Some apps highlight when a person is online — and then share that information with their followers. When a user logs in to a website or app that uses online status indicators, a little green (or orange or blue) dot pops up to alert their followers that they’re currently online.
Researchers at the University of Washington wanted to know if people recognize that they are sharing this information and whether these indicators change how people behave online.
After surveying smartphone users, the team found that many people misunderstand online status indicators but still carefully shape their behavior to control how they are displayed to others. More than half of the participants reported that they had suspected that someone had noticed their status. Meanwhile, over half reported logging on to an app just to check someone else’s status. And 43% of participants discussed changing their settings or behavior because they were trying to avoid one specific person.
These results will be published in the Proceedings of the 2020 ACM CHI conference on Human Factors in Computing Systems.
“Online status indicators are an unusual mechanism for broadcasting information about yourself to other people,” said senior author Alexis Hiniker, an assistant professor in the UW Information School. “When people share information by posting or liking something, the user is in control of that broadcast. But online status indicators are sharing information without taking explicit direction from the user. We believe our results are especially intriguing in light of the coronavirus pandemic: With people’s social lives completely online, what is the role of online status indicators?”
People need to be aware of everything they are sharing about themselves online, the researchers said.

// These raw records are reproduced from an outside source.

Lemma updateCache_status ip updates s :
  statusOf ip (nexthopCache_ (updateCacheAndNotifyRib updates s)) =
  fold_left (fun cur (x : CachedStatus) => accepts cur x)
    (filter (fun x : CachedStatus => ns_nexthop x = ip) updates) (statusOf ip (nexthopCache_ s)).
Proof.
  unfold updateCacheAndNotifyRib. pose proof (statusOf_updates ip updates (nexthopCache_ s)) as Hr.
  by destruct (addOrUpdateNextHopStatus _ _) as [p c].
Qed.

Lemma evaluate_same ip s : same_interfaces s (evaluateNexthop ip s).2.
Proof. unfold evaluateNexthop. destruct (coveringIfIndex _ _); [apply updateCache_same|done]. Qed.

(** Evaluation brings the next hop up to date if it is covered, and touches no other. *)
Lemma evaluate_current ip s :
  (evaluateNexthop ip s).1 = true -> current ip (evaluateNexthop ip s).2.
Proof.
  intros He. unfold current. rewrite (same_interfaces_expected ip s) by apply evaluate_same.
  unfold expected. unfold evaluateNexthop in *.
  destruct (coveringIfIndex ip (prefixTable_ s)) as [idx|]; [|done]. cbn [fst snd mbind option_bind].
  rewrite updateCache_status. rewrite filter_cons_True by done. rewrite filter_nil. cbn [fold_left].
  edestruct accepts_connected as (t & Et & Er & _); [|exists t; split; [exact Et|exact Er]]. done.
Qed.

Lemma evaluate_covered ip s :
  (evaluateNexthop ip s).1 = bool_decide (is_Some (expected ip s)).
Proof.
  unfold evaluateNexthop, expected. by destruct (coveringIfIndex _ _).
Qed.

Lemma evaluate_other ip ip' s :
  ip <> ip' -> statusOf ip (nexthopCache_ (evaluateNexthop ip' s).2) = statusOf ip (nexthopCache_ s).
Proof.
  intros Hne. unfold evaluateNexthop. destruct (coveringIfIndex _ _); [|done]. cbn [snd].
  rewrite updateCache_status, filter_cons_False by (simpl; congruence). by rewrite filter_nil.
Qed.

Lemma current_same ip s s' :
  same_interfaces s s' -> statusOf ip (nexthopCache_ s') = statusOf ip (nexthopCache_ s) ->
  current ip s -> current ip s'.
Proof. intros Hs E. unfold current. rewrite (same_interfaces_expected ip s s' Hs), E. done. Qed.

Lemma evaluate_keeps ip ip' s : current ip s -> current ip (evaluateNexthop ip' s).2.
Proof.
  intros Hc. destruct (decide (ip = ip')) as [<-|Hne].
  - destruct (evaluateNexthop ip s).1 eqn:E; [by apply evaluate_current|].
    unfold evaluateNexthop in *. by destruct (coveringIfIndex _ _).
  - eapply current_same; [apply evaluate_same|by apply evaluate_other|done].
Qed.

(** A list of evaluations *)
Lemma evaluateAll_same l s : same_interfaces s (evaluateAll l s).
Proof.
  revert s. induction l as [|ip l IH]; intros s; [done|]. simpl.
  etransitivity; [apply (evaluate_same ip)|apply IH].
Qed.

Lemma evaluateAll_keeps ip l s : current ip s -> current ip (evaluateAll l s).
Proof.
  revert s. induction l as [|i l IH]; intros s Hc; [done|]. by apply IH, evaluate_keeps.
Qed.

Lemma evaluateAll_current ip l s :
  ip ∈ l -> is_Some (expected ip s) -> current ip (evaluateAll l s).
Proof.
  revert s. induction l as [|i l IH]; intros s Hi He; [by apply elem_of_nil in Hi|].
  apply elem_of_cons in Hi as [<-|Hi].
  - change (current ip (evaluateAll l (evaluateNexthop ip s).2)).
    apply evaluateAll_keeps, evaluate_current. rewrite evaluate_covered. by apply bool_decide_eq_true_2.
  - apply IH; [done|]. by rewrite (same_interfaces_expected ip s) by apply evaluate_same.
Qed.

Lemma evaluatePrefixes_same l s : same_interfaces s (evaluatePrefixes l s).
Proof.
  revert s. induction l as [|p l IH]; intros s; [done|]. simpl.
  etransitivity; [apply evaluateAll_same|apply IH].
Qed.

Lemma evaluatePrefixes_keeps ip l s : current ip s -> current ip (evaluatePrefixes l s).
Proof.
  revert s. induction l as [|p l IH]; intros s Hc; [done|]. by apply IH, evaluateAll_keeps.
Qed.

(** The registered next hops of a prefix *)
Lemma elem_of_registered ip a m c :
  cacheIsRegistered ip c = true -> same_node (ip, m) (a, m) ->
  ip ∈ getRegisteredNexthopsInSubnet (a, m) c.
Proof.
  unfold cacheIsRegistered, findStatus. intros Hr Hn.
  destruct (nexthopStatusMap_ c !! ip) as [[st r]|] eqn:E; [|done]. subst r.
  unfold getRegisteredNexthopsInSubnet. apply list_elem_of_omap. exists (ip, (st, true)).
  split; [by apply elem_of_map_to_list|]. simpl.
  destruct (inSubnet_node _ _ _ Hn) as [Hv ->]. rewrite Hv. by rewrite Bool.eqb_reflx.
Qed.

Lemma evaluatePrefixes_current ip a m l s :
  (a, m) ∈ l -> cacheIsRegistered ip (nexthopCache_ s) = true -> same_node (ip, m) (a, m) ->
  is_Some (expected ip s) -> current ip (evaluatePrefixes l s).
Proof.
  intros Hin. revert s. induction l as [|p l IH]; intros s Hr Hn He; [by apply elem_of_nil in Hin|].
  apply elem_of_cons in Hin as [<-|Hin]; simpl.
  - change (current ip (evaluatePrefixes l
      (evaluateAll (getRegisteredNexthopsInSubnet (a, m) (nexthopCache_ s)) s))).
    apply evaluatePrefixes_keeps, evaluateAll_current; [|done]. by apply elem_of_registered.
  - pose proof (evaluateAll_same (getRegisteredNexthopsInSubnet p (nexthopCache_ s)) s) as Hs.
    apply IH; [done| |done|].
    + destruct Hs as (_ & _ & _ & Hs). by rewrite Hs.
    + by rewrite (same_interfaces_expected ip s) by apply evaluateAll_same.
Qed.

(** ** Events on the interface-state path *)

Hypothesis from_interfaces : resolve_from_interface_state = true.

(** What is kept of one next hop through the events *)
(** Not marked as connected *)
Definition unconnected (ip : IPAddress) s : Prop :=
  forall st, statusOf ip (nexthopCache_ s) = Some st -> isConnectedTrue st = false.

Lemma unconnected_uncovered ip s : expected ip s = None -> unconnected ip s -> current ip s.
Proof. intros E H. unfold current. by rewrite E. Qed.

Lemma evaluate_unconnected ip ip' s : unconnected ip s ->
  current ip (evaluateNexthop ip' s).2 \/ unconnected ip (evaluateNexthop ip' s).2.
Proof.
  intros Hu. destruct (decide (ip = ip')) as [<-|Hne].
  - destruct (evaluateNexthop ip s).1 eqn:E; [left; by apply evaluate_current|right].
    unfold evaluateNexthop in *. by destruct (coveringIfIndex _ _).
  - right. intros st. rewrite evaluate_other by done. apply Hu.
Qed.

Lemma evaluateAll_unconnected ip l : forall s, unconnected ip s ->
  current ip (evaluateAll l s) \/ unconnected ip (evaluateAll l s).
Proof.
  induction l as [|i l IH]; intros s Hu; [by right|]. simpl.
  destruct (evaluate_unconnected ip i s Hu) as [H|H]; [left; by apply evaluateAll_keeps|by apply IH].
Qed.

Lemma evaluatePrefixes_unconnected ip l : forall s, unconnected ip s ->
  current ip (evaluatePrefixes l s) \/ unconnected ip (evaluatePrefixes l s).
Proof.
  induction l as [|i l IH]; intros s Hu; [by right|]. simpl.
  destruct (evaluateAll_unconnected ip (getRegisteredNexthopsInSubnet i (nexthopCache_ s)) s Hu) as [H|H];
    [left; by apply evaluatePrefixes_keeps|by apply IH].
Qed.

(** What an event of the kernel keeps: the table, the registrations, the registered
    next hops that are up to date, and those not marked as connected unless they get up
    to date. *)
Record carried s s' : Prop := {
  cr_table : table_ok s';
  cr_registered : forall ip,
    cacheIsRegistered ip (nexthopCache_ s') = cacheIsRegistered ip (nexthopCache_ s);
  cr_current : forall ip, cacheIsRegistered ip (nexthopCache_ s) = true -> current ip s -> current ip s';
  cr_unconnected : forall ip, unconnected ip s -> current ip s' \/ unconnected ip s'
}.

Lemma carried_refl s : table_ok s -> carried s s.
Proof. intros T. by split; [| | |right]. Qed.

Lemma table_ok_same s s' : same_interfaces s s' -> table_ok s -> table_ok s'.
Proof.
  intros (E1 & E2 & E3 & _) T n cs. rewrite E3. intros E. destruct (T _ _ E) as [idx [? ? ? ?]].
  exists idx. split; try done. unfold ifNameForIndex. by rewrite E1, E2.
Qed.

(** An interface keeps its name, and a subnet is configured on one interface. *)
Definition link_ok (link : Link) s : Prop := forall name,
  ifNameForIndex (link_ifIndex link) s = Some name -> name = link_name link.
Definition addr_ok (addr : IfAddress) s : Prop := forall prefix cs a i,
  addr_prefix addr = Some prefix -> exactMatch (prefixTable_ s) prefix = Some cs ->
  cs !! a = Some i -> i = addr_ifIndex addr.

(** The interface of a link event, before the evaluations *)
Section LinkEvent.
Variables (link : Link) (s : NetlinkWrapper).
Hypothesis Hlink : link_ok link s.

Let old := getOrCreateInterfaceEntry (link_name link) (put_ifName (link_ifIndex link) (link_name link) s).
Let upd := setUp (link_isUp link) (updateIfIndex (link_ifIndex link) old).2.
Let after := put_interface (link_name link) upd.2
  (put_ifName (link_ifIndex link) (link_name link) s).

Lemma link_entry : prefixes_ upd.2 = prefixes_ old /\ (upd.1 = false -> isUp_ upd.2 = isUp_ old).
Proof.
  unfold upd, setUp, updateIfIndex. destruct (negb _); simpl; destruct (xorb _ _) eqn:X; simpl; done.
Qed.

Lemma link_name_kept idx name :
  ifNameForIndex idx s = Some name -> ifNameForIndex idx after = Some name.
Proof.
  intros E. unfold after, ifNameForIndex. simpl. destruct (decide (link_ifIndex link = idx)) as [<-|].
  - rewrite lookup_insert_eq. f_equal. symmetry. by apply Hlink.
  - by rewrite lookup_insert_ne.
Qed.

Lemma link_table : table_ok s -> table_ok after.
Proof.
  intros T n cs E. destruct (T n cs E) as [idx [N1 N2 N3 (name & e & En & Ee & Hp)]].
  exists idx. split; try done. exists name.
  unfold after at 2. simpl. destruct (decide (link_name link = name)) as [Hn|Hn].
  - exists upd.2. split; [by apply link_name_kept|]. subst name. rewrite lookup_insert_eq.
    split; [done|]. intros a i Ha. rewrite (proj1 link_entry). unfold old, getOrCreateInterfaceEntry.
    simpl. rewrite Ee. simpl. eauto.
  - exists e. split; [by apply link_name_kept|]. by rewrite lookup_insert_ne.
Qed.

Lemma link_event_carried clk : table_ok s -> carried s (processLinkEvent link clk s).
Proof.
  intros T. unfold processLinkEvent. destruct (negb _); [by apply carried_refl|].
  rewrite from_interfaces. fold old. fold upd.
  rewrite (surjective_pairing upd). fold after. pose proof link_table as T'. specialize (T' T).
  assert (Hsame : forall ip, (forall idx name, coveringIfIndex ip (prefixTable_ s) = Some idx ->
      ifNameForIndex idx s = Some name -> name = link_name link -> upd.1 = false) ->
    expected ip after = expected ip s).
  { intros ip Hch. unfold expected. change (prefixTable_ after) with (prefixTable_ s).
    destruct (coveringIfIndex ip (prefixTable_ s)) as [idx|] eqn:Ec; [|done]. simpl.
    destruct (covering_node s ip idx T Ec) as (m & cs & Em & [_ _ _ (name & e & En & Ee & _)]).
    rewrite En, (link_name_kept _ _ En). f_equal. unfold isInterfaceUp, after. simpl.
    destruct (decide (link_name link = name)) as [<-|Hne].
    - rewrite lookup_insert_eq, Ee. rewrite (proj2 link_entry (Hch _ _ eq_refl En eq_refl)).
      unfold old, getOrCreateInterfaceEntry. simpl. by rewrite Ee.
    - by rewrite lookup_insert_ne. }
  assert (Hkeep : forall ip, current ip s -> expected ip after = expected ip s -> current ip after).
  { intros ip Hc E. unfold current. rewrite E. exact Hc. }
  destruct upd.1 eqn:Hch.
  - pose proof (evaluatePrefixes_same (elements (prefixes_ upd.2)) after) as Hs. split.
    + by eapply table_ok_same.
    + destruct Hs as (_ & _ & _ & Hs). done.
    + intros ip Hr Hc. destruct (coveringIfIndex ip (prefixTable_ s)) as [idx|] eqn:Ec;
        [|apply evaluatePrefixes_keeps, Hkeep, Hsame; [done|]; by rewrite Ec].
      destruct (covering_node s ip idx T Ec) as (m & cs & Em & [N1 N2 N3 (name & e & En & Ee & Hp)]).
      destruct (decide (name = link_name link)) as [->|Hne].
      * apply map_choose in N1 as (a & i & Ha).
        apply (evaluatePrefixes_current ip a m); [| |symmetry; by apply (N3 _ _ Ha)|].
        -- apply elem_of_elements. rewrite (proj1 link_entry).
           unfold old, getOrCreateInterfaceEntry. simpl. rewrite Ee. simpl. eauto.
        -- exact Hr.
        -- unfold expected. change (prefixTable_ after) with (prefixTable_ s). rewrite Ec. by eexists.
      * apply evaluatePrefixes_keeps, Hkeep, Hsame; [done|]. intros idx' name' E' En'. congruence.
    + intros ip Hu. by apply evaluatePrefixes_unconnected.
  - split; [done|done| |by right]. intros ip Hr Hc. by apply Hkeep, Hsame.
Qed.
End LinkEvent.
(* ===== verification/RibCounters.v ===== *)
(** * Counters of the RIB

    rib/RibCounters.h: prefixes, paths and best paths of each address family.  The
    counter of unresolvable next hops is kept with the next hops (RibNexthop.v), the
    copies for monitoring are not. *)

From S2P Require Import Prelude.

Definition kMaxPrefixLen : Z := 128.

Inductive BgpRouteType := RT_EBGP | RT_IBGP | RT_ConfedEBGP | RT_LOCAL | RT_UNKNOWN.
#[export] Instance BgpRouteType_eq_dec : EqDecision BgpRouteType.
Proof. solve_decision. Defined.

Record AfiCounters := mkAfiCounters {
  totalPrefixes : Z;                   (** uint64_t *)
  totalPaths : Z;                      (** uint64_t *)
  inactivePaths : Z;                   (** int64_t, as the rest *)
  prefixLenCounts : Z -> Z;
  bySource : BgpRouteType -> Z         (** ebgp, ibgp, confedEbgp, local, unknown *)
}.

Record RibCounters := mkRibCounters {
  afi_v4 : AfiCounters;
  afi_v6 : AfiCounters;
  originatedRoutes_ : Z
}.

Definition newAfiCounters : AfiCounters := mkAfiCounters 0 0 0 (fun _ => 0) (fun _ => 0).
Definition newRibCounters : RibCounters := mkRibCounters newAfiCounters newAfiCounters 0.

Definition countersOf (isV4 : bool) (c : RibCounters) : AfiCounters := if isV4 then afi_v4 c else afi_v6 c.
Definition updAfi (isV4 : bool) (f : AfiCounters -> AfiCounters) (c : RibCounters) : RibCounters :=
  if isV4 then mkRibCounters (f (afi_v4 c)) (afi_v6 c) (originatedRoutes_ c)
  else mkRibCounters (afi_v4 c) (f (afi_v6 c)) (originatedRoutes_ c).

Definition bucket (prefixLen : Z) : Z := if kMaxPrefixLen <? prefixLen then kMaxPrefixLen else prefixLen.

Definition addAt {X} `{EqDecision X} (x : X) (delta : Z) (f : X -> Z) : X -> Z :=
  fun y => if decide (y = x) then f y + delta else f y.

Definition onPrefixAdded (isV4 : bool) (prefixLen : Z) : RibCounters -> RibCounters :=
  updAfi isV4 (fun a => mkAfiCounters (uint 64 (totalPrefixes a + 1)) (totalPaths a) (inactivePaths a)
                          (addAt (bucket prefixLen) 1 (prefixLenCounts a)) (bySource a)).

Definition onInactivePathsDelta (isV4 : bool) (delta : Z) : RibCounters -> RibCounters :=
  updAfi isV4 (fun a => mkAfiCounters (totalPrefixes a) (totalPaths a) (inactivePaths a + delta)
                          (prefixLenCounts a) (bySource a)).

Definition onPrefixRemoved (isV4 : bool) (prefixLen inactive : Z) (c : RibCounters) : RibCounters :=
  onInactivePathsDelta isV4 (- inactive)
    (updAfi isV4 (fun a => mkAfiCounters (uint 64 (totalPrefixes a - 1)) (totalPaths a) (inactivePaths a)
                             (addAt (bucket prefixLen) (-1) (prefixLenCounts a)) (bySource a)) c).

Definition onPathsDelta (isV4 : bool) (delta : Z) : RibCounters -> RibCounters :=
  updAfi isV4 (fun a => mkAfiCounters (totalPrefixes a) (uint 64 (totalPaths a + delta)) (inactivePaths a)
                          (prefixLenCounts a) (bySource a)).

Definition setOriginatedRoutes (count : Z) (c : RibCounters) : RibCounters :=
  mkRibCounters (afi_v4 c) (afi_v6 c) count.

Definition adjustSource (src : option BgpRouteType) (delta : Z) (a : AfiCounters) : AfiCounters :=
  match src with
  | None => a
  | Some t => mkAfiCounters (totalPrefixes a) (totalPaths a) (inactivePaths a) (prefixLenCounts a)
                (addAt t delta (bySource a))
  end.

Definition onBestpathSourceChanged (isV4 : bool) (oldSrc newSrc : option BgpRouteType)
    (c : RibCounters) : RibCounters :=
  if bool_decide (oldSrc = newSrc) then c
  else updAfi isV4 (fun a => adjustSource newSrc 1 (adjustSource oldSrc (-1) a)) c.

Definition resetCounters (_ : RibCounters) : RibCounters := newRibCounters.

Definition withBestpath (a : AfiCounters) : Z :=
  bySource a RT_EBGP + bySource a RT_IBGP + bySource a RT_ConfedEBGP + bySource a RT_LOCAL
  + bySource a RT_UNKNOWN.

Definition routesWithUnresolvedNexthops (isV4 : bool) (c : RibCounters) : Z :=
  let a := countersOf isV4 c in
  let total := sint 64 (totalPrefixes a) in
  if withBestpath a <? total then total - withBestpath a else 0.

“Practicing good online security and privacy hygiene isn’t just a matter of protecting yourself from skilled technical adversaries,” said lead author Camille Cobb, a postdoctoral researcher at Carnegie Mellon University who completed this research as a UW doctoral student in the Paul G. Allen School of Computer Science & Engineering. “It also includes thinking about how your online presence allows you to craft the identities that you want and manage your interpersonal relationships. There are tools to protect you from malware, but you can’t really download something to protect you from your in-laws.”
The team recruited 200 participants ages 19 to 64 through Amazon Mechanical Turk to fill out an online survey. Over 90% of the participants were from the U.S., and almost half of them had completed a bachelor’s degree.
The researchers asked participants to identify apps that they use from a list of 44 that have online status indicators. The team then asked participants if those apps broadcast their online status to their network. Almost 90% of participants correctly identified that at least one of the apps they used had online status indicators. But for at least one app they used, 62.5% answered “not sure” and 35.5% answered “no.” For example, of the 60 people who said they use Google Docs regularly, 40% said it didn’t have online status indicators and 28% were not sure.
Then the researchers asked the participants to time themselves while they located the settings to turn off “appearing online” in each app they used regularly. For the apps that have settings, participants gave up before they found the settings 28% of the time. For apps that don’t have these settings, such as WhatsApp, participants mistakenly thought they had turned the settings off 23% of the time.
“When you put some of these pieces together, you’re seeing that more than a third of the time, people think they’re not broadcasting information that they actually are,” Cobb said. “And then even when they’re told: ‘Please go try and turn this off,’ they’re still not able to find it more than a quarter of the time. Just broadly we’re seeing that people don’t have a lot of control over whether they share this information with their network.”
Finally the team asked participants a series of questions about their own experiences online. These questions touched on whether participants noticed when others were online, if they thought others noticed when they were online and whether they had changed their own behavior because they did or didn’t want to appear online.
“We see this repeated pattern of people adjusting themselves to meet the demands of technology — as opposed to technology adapting to us and meeting our needs,” said co-author Lucy Simko, a UW doctoral student in the Allen School. “That means people are choosing to go online not because they want to do something there but because it’s important that their status indicator is projecting the right thing at the right time.”
Now that most states have put stay-at-home orders in place to try to combat the coronavirus pandemic, many people are working from home and socializing only online. This could change how people use online status indicators, the team says. For example, employees can use their online status to indicate that they are working and available for meetings. Or people can use a family member’s “available” status as an opportunity to check up on them and make sure they are OK.
“Right now, when a lot of people are working remotely, I think there’s an opportunity to think about how future evolutions of this technology can help create a sense of community,” Cobb said. “For example, in the real world, you can have your door cracked open and that means ‘interrupt me if you have to,’ you can have it wide open to say ‘come on in’ or you can have your door closed and you theoretically won’t get disturbed. That kind of nuance is not really available in online status indicators. But we need to have a sense of balance — to create community in a way that doesn’t compromise people’s privacy, share people’s statuses when they don’t want to or allow their statuses to be abused.”